Despite the heavy demands of her professional career, Ella Smith always found time to volunteer in the community. While working as an analytical chemist in a research laboratory at MIT, she volunteered as a freshman advisor, a position she held for five years. In 1980 she joined the board of directors of Family Day Care Programs, Inc., in Brookline, and the following year became a board member of the West End branch of the Boston chapter of the American Cancer Society. From 1985 to the present, she has been a member of the Mayor's Commission on Elderly Affairs for the City of Boston, and in 1987 she was appointed as a member of the Senior Center Task Force for Boston.

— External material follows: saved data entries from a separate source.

(* ===== verification/Metadata.v ===== *)
(** Metadata of [fireweed-core/src/domain.rs] (lines 315-615): structured values,
    their natural JSON encoding with the legacy forms the reader still accepts,
    and the tagged native encoding. *)
From S2P Require Import Prelude Identity Priority.

(** A [serde_json::Value]. An integral [Number] holds an [i64] or a [u64]; any
    other number is an [f64], kept as its bits. A map is a [BTreeMap], its entries in
    key order. *)
Inductive Json :=
| JNull
| JBool (b : bool)
| JInt (z : Z)
| JFloat (bits : Z)
| JString (s : string)
| JArray (items : list Json)
| JObject (map : list (string * Json)).

(** [BTreeMap::insert] on a map kept as its entries in key order. *)
Fixpoint btree_insert {A} (k : string) (v : A) (m : list (string * A)) : list (string * A) :=
  match m with
  | [] => [(k, v)]
  | (k', v') :: m' =>
      match String.compare k k' with
      | Lt => (k, v) :: m
      | Eq => (k, v) :: m'
      | Gt => (k', v') :: btree_insert k v m'
      end
  end.

Fixpoint btree_get {A} (k : string) (m : list (string * A)) : option A :=
  match m with
  | [] => None
  | (k', v') :: m' => if bool_decide (k = k') then Some v' else btree_get k m'
  end.

Inductive MetadataValue :=
| Null
| Bool (b : bool)
| Integer (i : Z)
| Number (d : DecimalValue)
| MString (s : string)
| Array (items : list MetadataValue)
| Object (entries : list (string * MetadataValue)).

(** [Metadata]: its [entries]. *)
Abbreviation Metadata := (list (string * MetadataValue)).

Definition Metadata_new : Metadata := [].
Definition Metadata_insert (m : Metadata) (key : string) (value : MetadataValue) : Metadata :=
  btree_insert key value m.
Definition Metadata_get (m : Metadata) (key : string) : option MetadataValue := btree_get key m.
Definition Metadata_is_empty (m : Metadata) : bool := match m with [] => true | _ => false end.
Definition Metadata_len (m : Metadata) : nat := length m.

(** The derived [PartialEq]. *)
Fixpoint MetadataValue_eqb (a b : MetadataValue) : bool :=
  match a, b with
  | Null, Null => true
  | Bool x, Bool y => Bool.eqb x y
  | Integer x, Integer y => x =? y
  | Number x, Number y => bool_decide (x = y)
  | MString x, MString y => bool_decide (x = y)
  | Array l, Array k =>
      (fix go l k := match l, k with
       | [], [] => true
       | x :: l, y :: k => MetadataValue_eqb x y && go l k
       | _, _ => false
       end) l k
  | Object l, Object k =>
      (fix go l k := match l, k with
       | [], [] => true
       | (i, x) :: l, (j, y) :: k => bool_decide (i = j) && MetadataValue_eqb x y && go l k
       | _, _ => false
       end) l k
  | _, _ => false
  end.

Definition json_value_kind (value : Json) : string :=
  match value with
  | JNull => "null"
  | JBool _ => "bool"
  | JInt _ | JFloat _ => "number"
  | JString _ => "string"
  | JArray _ => "array"
  | JObject _ => "object"
  end.

(** ** Reading JSON *)

Section reader.
(** [serde_json::from_value::<DecimalValue>], derived code of [serde]. *)
Context (decimal_from_value : Json → result string DecimalValue).

(** The loop [for (k, v) in map { out.insert(k, from(v)?) }]. *)
Definition collect_entries (from : Json → result string MetadataValue)
    (map : list (string * Json)) : result string Metadata :=
  try_fold (λ out e, v ← from e.2; Ok (btree_insert e.1 v out)) [] map.

(** [metadata_from_json_value], over the reader of its values. A one-entry map
    has its [entries] key taken out by [map.remove] before the value's shape is
    looked at: when the value is not an object, what is left is empty. *)
Definition metadata_from_json_with (from : Json → result string MetadataValue)
    (value : Json) : result string Metadata :=
  match value with
  | JObject map =>
      match map with
      | [(k, v)] =>
          if bool_decide (k = "entries"%string) then
            match v with
            | JObject entries => collect_entries from entries
            | _ => collect_entries from []
            end
          else collect_entries from map
      | _ => collect_entries from map
      end
  | other => Err (String.app "metadata must be a JSON object, got " (json_value_kind other))
  end.

(** The number branch of [metadata_value_from_json]. *)
Definition metadata_integer (z : Z) : result string MetadataValue :=
  if z <=? i64_max then Ok (Integer z) else Err "metadata integer exceeds i64"%string.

In 1989, Smith and a friend from California were waiting for a cab after attending a medical convention in Boston. On a whim they decided to visit the Museum of Science. The museum was abuzz with excitement over the upcoming Ramses exhibit of rare artifacts from the tombs of the Pharaohs. Anticipating overflow crowds, the museum was inviting volunteers to be trained as tour guides for the exhibit. At her friend's urging, Smith spent the next four weekends immersed in the history of ancient Egypt, and within a month made her debut as a museum tour guide. Then, two years later--characteristic of Smith's free-spirited ability to try new things and excel at them--she was invited to join the Board of Overseers of the Museum of Science, a position she holds today.

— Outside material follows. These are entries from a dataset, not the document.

(** The definition a valid request becomes. *)
Definition define (q : CreateQueue) (eligibility : EligibilityPolicy) : QueueDefinition := {|
  qd_tenant_id := tenant_id q;
  qd_queue_id := queue_id q;
  qd_priority_model := priority_model q;
  qd_ordering_mode := ordering_mode q;
  qd_max_rank_error := max_rank_error q;
  qd_progress_bound_ms := progress_bound_ms q;
  qd_eligibility_policy := eligibility;
  qd_cohort_policy := if enabled (cohort_policy q) then Some (cohort_policy q) else None;
  qd_recurrence := recurrence q;
  qd_request_id_retention_ms := request_id_retention_ms q;
  qd_client_item_key_retention_ms := client_item_key_retention_ms q;
  qd_terminal_retention_ms := terminal_retention_ms q;
  qd_max_lease_duration_ms := max_lease_duration_ms q;
  qd_retry_policy := retry_policy q;
  qd_max_push_batch_size := max_push_batch_size q;
  qd_max_claim_batch_size := max_claim_batch_size q;
  qd_max_eligible_group_size := max_eligible_group_size q;
  qd_secondary_indexes := secondary_indexes q;
  qd_entity_schema := entity_schema q;
  qd_typed_indexes := typed_indexes q;
  qd_emit_change_records := emit_change_records q;
|}.

Definition validate (q : CreateQueue) (policy : QueueCreationPolicy)
    : result CreateQueueError QueueDefinition :=
  _ ← check_bounds q;
  _ ← check_cohort q;
  _ ← check_recurrence q;
  _ ← check_group_size q;
  _ ← check_indexes q;
  eligibility ← resolve_eligibility policy (eligibility_policy q);
  Ok (define q eligibility).

Definition create_response (d : QueueDefinition) (created : bool) : CreateQueueResponse :=
  mkCreateQueueResponse created d.

Definition requires_cross_entry_push_validation (d : QueueDefinition) : bool :=
  existsb is_unique (qd_secondary_indexes d) ||
  existsb (λ index, match declaration index with
                    | Single def => IndexDef_unique def
                    | Compound def => CompoundIndexDef_unique def
                    end) (qd_typed_indexes d).

End definitions.

(** ** What a valid request is *)

Section specification.
Context `{AxonEsf}.

(** Every bound is set. *)
Definition bounds_set (q : CreateQueue) : Prop :=
  Forall (λ b, b ≠ 0) [progress_bound_ms q; request_id_retention_ms q;
    client_item_key_retention_ms q; terminal_retention_ms q; max_lease_duration_ms q;
    max_attempts (retry_policy q); max_push_batch_size q; max_claim_batch_size q] ∧
  (kind (priority_model q) = KindTimestamp → tie_breaker (priority_model q) = CreatedSequence) ∧
  (ordering_mode q = Strict → max_rank_error q = 0).

(** A cohort queue is one-shot, completes within the progress bound and fits
    into one claim; any other queue has no cohort settings. *)
Definition cohort_consistent (q : CreateQueue) : Prop :=
  let c := cohort_policy q in
  if enabled c then
    mode (recurrence q) = Oneshot ∧ on_incomplete c = Some ExpireCohort ∧
    (∃ b, completion_bound_ms c = Some b ∧ b ≠ 0 ∧ b ≤ progress_bound_ms q) ∧
    (∃ n, max_cohort_size c = Some n ∧ n ≠ 0 ∧ n ≤ max_claim_batch_size q)
  else c = CohortPolicy_disabled.

(** The queue ends exactly when it recurs, and a group fits into one claim. *)
Definition recurrence_consistent (q : CreateQueue) : Prop :=
  (mode (recurrence q) = Recurring ↔ is_Some (until (recurrence q))) ∧
  (∀ n, max_eligible_group_size q = Some n → n ≠ 0 ∧ n ≤ max_claim_batch_size q).

Definition secondary_index_ok (spec : IndexSpec) : Prop :=
  blank (is_name spec) = false ∧ is_fields spec ≠ [] ∧
  Forall (λ f, blank f = false) (is_fields spec).

Definition typed_index_ok (idx : QueueIndex) : Prop :=
  blank (qi_name idx) = false ∧
  ∀ c, declaration idx = Compound c → CompoundIndexDef_fields c ≠ [].

(** Index names are distinct across both forms. *)
Definition indexes_consistent (q : CreateQueue) : Prop :=
  Forall secondary_index_ok (secondary_indexes q) ∧
  Forall typed_index_ok (typed_indexes q) ∧
  NoDup ((is_name <$> secondary_indexes q) ++ (qi_name <$> typed_indexes q)) ∧
  (length (typed_indexes q) ≤ 32)%nat.

(** The gate caps of the stored policy: none without gates, positive with. *)
Definition gate_caps (policy : QueueCreationPolicy) (p e : EligibilityPolicy) : Prop :=
  ep_metadata_blockers e = ep_metadata_blockers p ∧ ep_gate_keys e = ep_gate_keys p ∧
  match ep_gate_keys p with
  | GateNone => max_gate_keys_per_item p = None ∧ max_gates_per_request p = None ∧ e = p
  | GateDynamic => ∃ k g,
      max_gate_keys_per_item e = Some k ∧ max_gates_per_request e = Some g ∧ k ≠ 0 ∧ g ≠ 0 ∧
      k = default (default_max_gate_keys_per_item policy) (max_gate_keys_per_item p) ∧
      g = default (default_max_gates_per_request policy) (max_gates_per_request p)
  end.

(** ** Lemmas: one per check *)

Lemma check_bounds_Ok q : check_bounds q = Ok tt ↔ bounds_set q.
Proof.
  unfold check_bounds, bounds_set. rewrite !Forall_cons, Forall_nil.
  repeat match goal with |- context [if ?x =? 0 then _ else _] =>
    destruct (Z.eqb_spec x 0); [naive_solver|] end.
  repeat case_bool_decide; cbn [andb negb];
    try destruct (Z.eqb_spec (max_rank_error q) 0); cbn [andb negb];
    destruct (ordering_mode q); naive_solver.
Qed.

Lemma check_cohort_Ok q : check_cohort q = Ok tt ↔ cohort_consistent q.
Proof.
  unfold check_cohort, cohort_consistent, CohortPolicy_disabled.
  destruct (cohort_policy q) as [[] b o n]; cbn [enabled completion_bound_ms on_incomplete max_cohort_size].
  - destruct (mode (recurrence q)); [|naive_solver].
    rewrite bool_decide_eq_false_2 by done.
    destruct b as [b|]; cbn [ok_or mbind result_bind]; [|naive_solver].
    destruct (Z.eqb_spec b 0); [naive_solver|].
    destruct (Z.ltb_spec (progress_bound_ms q) b); [naive_solver lia|].
    destruct o as [[]|]; [|naive_solver].
    destruct n as [n|]; cbn [ok_or mbind result_bind]; [|naive_solver].
    destruct (Z.eqb_spec n 0); [naive_solver|].
    destruct (Z.ltb_spec (max_claim_batch_size q) n); naive_solver lia.
  - destruct b, o, n; cbn; naive_solver.
Qed.

Lemma check_recurrence_Ok q :
  check_recurrence q = Ok tt ∧ check_group_size q = Ok tt ↔ recurrence_consistent q.
Proof.
  unfold check_recurrence, check_group_size, recurrence_consistent.
  assert (Hr : (if bool_decide (mode (recurrence q) = Oneshot) && bool_decide (is_Some (until (recurrence q)))
       then Err (invalid_request "recurrence.until is valid only when recurrence.mode=recurring")
       else if bool_decide (mode (recurrence q) = Recurring) && bool_decide (until (recurrence q) = None)
       then Err (invalid_request "recurrence.until is required when recurrence.mode=recurring")
       else Ok tt) = Ok tt ↔ (mode (recurrence q) = Recurring ↔ is_Some (until (recurrence q)))).
  { destruct (recurrence q) as [[] [u|]]; cbn; unfold is_Some; naive_solver. }
  rewrite Hr. destruct (max_eligible_group_size q) as [n|]; [|naive_solver].
  destruct (Z.eqb_spec n 0); [naive_solver|].
  destruct (Z.ltb_spec (max_claim_batch_size q) n); naive_solver lia.
Qed.

Lemma existsb_blank l : existsb blank l = false ↔ Forall (λ f, blank f = false) l.
Proof. induction l as [|a l IH]; cbn; [naive_solver|]. rewrite orb_false_iff, Forall_cons, IH. done. Qed.

(** A loop that inserts every element's name into a set of seen names and fails
    on a name seen before succeeds exactly on distinct unseen names. *)
Lemma try_fold_distinct {E A} (step : gset string → A → result E (gset string))
    (name : A → string) (ok : A → Prop) :
  (∀ seen x seen', step seen x = Ok seen' ↔ ok x ∧ name x ∉ seen ∧ seen' = {[name x]} ∪ seen) →
  ∀ l seen seen', try_fold step seen l = Ok seen' ↔
    Forall ok l ∧ NoDup (name <$> l) ∧ (∀ x, x ∈ l → name x ∉ seen) ∧
    seen' = list_to_set (name <$> l) ∪ seen.
Proof.
  intros Hstep l; induction l as [|a l IH]; intros seen seen'.
  - cbn. rewrite Forall_nil, (left_id_L ∅ (∪)).
    split; [intros [= <-]|by intros (_ & _ & _ & ->)]. split_and!; [done|constructor|set_solver|done].
  - rewrite try_fold_cons, bind_Ok, fmap_cons, NoDup_cons, Forall_cons. setoid_rewrite Hstep.
    setoid_rewrite IH. cbn [list_to_set]. split.
    + intros (s & (Ha & Hn & ->) & Hl & Hd & Hs & ->).
      split_and!; [done..| |done|set_solver|set_solver].
      intros (x & Hx & Hxl)%list_elem_of_fmap. specialize (Hs x Hxl). set_solver.
    + intros ((Ha & Hl) & (Hna & Hd) & Hs & ->). eexists. split; [split_and!; [done|set_solver|done]|].
      split_and!; [done|done| |set_solver].
      intros x Hx. apply not_elem_of_union. split; [|set_solver].
      apply not_elem_of_singleton. intros Heq. apply Hna. rewrite <-Heq. set_solver.
Qed.

Lemma check_secondary_index_Ok seen spec seen' :
  check_secondary_index seen spec = Ok seen' ↔
  secondary_index_ok spec ∧ is_name spec ∉ seen ∧ seen' = {[is_name spec]} ∪ seen.
Proof.
  unfold check_secondary_index, secondary_index_ok. rewrite <-existsb_blank.
  destruct (blank (is_name spec)); [naive_solver|]. case_bool_decide; [naive_solver|].
  destruct (is_fields spec) as [|f fs]; [naive_solver|].
  destruct (existsb blank (f :: fs)); naive_solver.
Qed.

Lemma check_typed_index_Ok seen idx seen' :
  check_typed_index seen idx = Ok seen' ↔
  typed_index_ok idx ∧ qi_name idx ∉ seen ∧ seen' = {[qi_name idx]} ∪ seen.
Proof.
  unfold check_typed_index, typed_index_ok.
  destruct (blank (qi_name idx)); [naive_solver|]. case_bool_decide; [naive_solver|].
  destruct (declaration idx) as [d|c]; [naive_solver|].
  destruct (CompoundIndexDef_fields c) eqn:Hc.
  - split; [done|]. intros ((_ & Hall) & _). by destruct (Hall c).
  - split; [|by intros (_ & _ & ->)]. intros [= <-]. split_and!; [done| |done|done].
    intros c' [= <-]. by rewrite Hc.
Qed.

Of all the commitments that have marked Ella Smith's rich career, none has meant as much as her leadership of the HEAA. As a member of the Steering Committee since 1968, as president from 1982 to 1985, and as chair of most of the committees the association has formed over its 35 years, Smith's goal for the HEAA has remained the same: "to make sure that the Extension School is seen as the important part of Harvard that it is." As the Extension School's longstanding, elected representative to the Harvard Alumni Association (HAA), Smith has become for many the most familiar face of the Extension School, serving with distinction on the Graduate Schools Committee and the Communications Committee. Noting the leadership of growing numbers of women and minorities among HAA directors, Smith observes proudly that "it is no longer a club for businessmen in gray flannel suits."

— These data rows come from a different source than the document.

(** One present value after its presence byte. *)
Definition write_value (out : IndexSink) (value : FieldValue) : QueueResult IndexSink :=
  match value with
  | FInteger n => out ← sink_byte out Byte.x00; sink_raw out (to_be_bytes 8 (flip_sign n))
  | FFloat n =>
      if negb (f64_is_finite n) then Err (QInvalid "noncanonical index float")
      else out ← sink_byte out Byte.x01; sink_raw out (to_be_bytes 8 (float_ordered (float_bits n)))
  | FBoolean b => out ← sink_byte out Byte.x02; sink_byte out (if b then Byte.x01 else Byte.x00)
  | FText s => out ← sink_byte out Byte.x03; sink_literal out (as_bytes s)
  | FBytes b => out ← sink_byte out Byte.x04; sink_literal out b
  end.

Definition write_column (out : IndexSink) (value : option FieldValue) : QueueResult IndexSink :=
  match value with
  | None => sink_byte out Byte.x00
  | Some value => out ← sink_byte out Byte.x01; write_value out value
  end.

Definition write_values (values : list (option FieldValue)) (output : option bytes)
    : QueueResult IndexSink :=
  out ← sink_byte (mkIndexSink output 0) Byte.x01;
  try_fold write_column out values.

(** [encode_values]: a counting pass, then a writing pass. *)
Definition encode_values (values : list (option FieldValue)) : QueueResult bytes :=
  _ ← write_values values None;
  out ← write_values values (Some []);
  Ok (default [] (sink_bytes out)).

Definition ordered_key (values : list (option FieldValue)) : QueueResult bytes := encode_values values.

Definition ordered_key_ref_len (values : list (option FieldValue)) : QueueResult Z :=
  out ← write_values values None; Ok (sink_len out).

Record EncodedIndexTuple := mkEncodedIndexTuple { sort : bytes; complete : bool }.

Definition index_is_affected (columns : list string) (all : bool) (explicitly_changed : string → bool)
    : bool := all || existsb explicitly_changed columns.

Definition encode_index_tuple (values : list (option FieldValue)) : QueueResult EncodedIndexTuple :=
  sort ← encode_values values;
  Ok (mkEncodedIndexTuple sort (forallb (λ v, bool_decide (is_Some v)) values)).

(** ** What a key is *)

Definition value_bytes (value : FieldValue) : bytes :=
  match value with
  | FInteger n => Byte.x00 :: to_be_bytes 8 (flip_sign n)
  | FFloat n => Byte.x01 :: to_be_bytes 8 (float_ordered (float_bits n))
  | FBoolean b => [Byte.x02; if b then Byte.x01 else Byte.x00]
  | FText s => Byte.x03 :: escaped (as_bytes s)
  | FBytes b => Byte.x04 :: escaped b
  end.
Definition column_bytes (value : option FieldValue) : bytes :=
  match value with None => [Byte.x00] | Some value => Byte.x01 :: value_bytes value end.
Definition key_bytes (values : list (option FieldValue)) : bytes :=
  Byte.x01 :: concat (map column_bytes values).

(** Values an index column holds: in their machine range, floats finite. *)
Definition indexable (value : FieldValue) : Prop :=
  match value with
  | FInteger n => is_i64 n
  | FFloat n => is_u64 n ∧ f64_is_finite n = true
  | _ => True
  end.

(** Column-wise order of tuples; [None] when two present values of one column
    cannot be compared. *)
Fixpoint compare_tuples (a b : list (option FieldValue)) : option comparison :=
  match a, b with
  | [], [] => Some Eq
  | x :: a, y :: b =>
      c ← compare_optional_fields x y; d ← compare_tuples a b; Some (then_cmp c d)
  | _, _ => None
  end.

(** ** Lemmas: the writer appends the key *)

(** The sink after writing [b]. *)
Definition wrote (out : IndexSink) (b : bytes) : IndexSink :=
  sink_extend out (sink_len out + Z.of_nat (length b)) b.

Lemma wrote_app out a b : wrote (wrote out a) b = wrote out (a ++ b).
Proof.
  unfold wrote, sink_extend. destruct out as [[o|] n]; cbn; rewrite length_app; f_equal;
    rewrite <-?app_assoc; lia || done.
Qed.

Definition writes (f : IndexSink → QueueResult IndexSink) (b : bytes) : Prop :=
  ∀ out, is_u64 (sink_len out) →
    f out = if sink_len out + Z.of_nat (length b) <=? u64_max then Ok (wrote out b) else Err QTooLarge.

Lemma writes_raw b : writes (λ out, sink_raw out b) b.
Proof. intros out _. unfold sink_raw, checked_add_u64. by destruct (_ <=? _). Qed.

Lemma writes_bind f g a b :
  writes f a → writes g b → writes (λ out, out ← f out; g out) (a ++ b).
Proof.
  intros Hf Hg out Hout. rewrite Hf, length_app by done.
  destruct (Z.leb_spec (sink_len out + Z.of_nat (length a)) u64_max); cbn [mbind result_bind].
  - rewrite Hg by (cbn; unfold is_u64 in *; lia). cbn [wrote sink_len sink_extend].
    rewrite wrote_app, Nat2Z.inj_add, Z.add_assoc. done.
  - by rewrite (proj2 (Z.leb_gt _ _)) by lia.
Qed.

Lemma length_escaped b : Z.of_nat (length (escaped b)) = Z.of_nat (length b) + zero_count b + 2.
Proof.
  unfold escaped, zero_count. rewrite length_app. cbn [length].
  induction b as [|x b IH]; cbn [escaped_prefix]; [cbn; lia|].
  cbn [List.filter]. destruct (decide (x = Byte.x00)) as [->|].
  - rewrite bool_decide_eq_true_2 by done. cbn [length]. lia.
  - rewrite bool_decide_eq_false_2 by done. cbn [length]. lia.
Qed.

Lemma writes_literal b : writes (λ out, sink_literal out b) (escaped b).
Proof.
  intros out [Hout _]. unfold sink_literal, wrote. rewrite !length_escaped.
  assert (0 ≤ zero_count b) by (unfold zero_count; lia).
  unfold checked_add_u64. cbn [mbind option_bind].
  destruct (Z.leb_spec (Z.of_nat (length b) + zero_count b) u64_max); cbn [mbind option_bind ok_or result_bind].
  2:{ by rewrite (proj2 (Z.leb_gt _ _)) by lia. }
  destruct (Z.leb_spec (Z.of_nat (length b) + zero_count b + 2) u64_max); cbn [ok_or mbind result_bind].
  2:{ by rewrite (proj2 (Z.leb_gt _ _)) by lia. }
  by destruct (_ <=? _).
Qed.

James Hunt, Chief Executive Officer of the Massachusetts League of Community Health Centers, for which Smith has served as senior policy consultant since 2001, recently had a granddaughter whom the parents named Ella. Smith lost no time in giving her infant namesake a US savings bond. "Whether or not the Hunts were thinking of me when they named their daughter, I wanted to put in my two-cents. Ella's not such a bad name," she adds. "I'm told that it means ‘Great Oak' in Hebrew."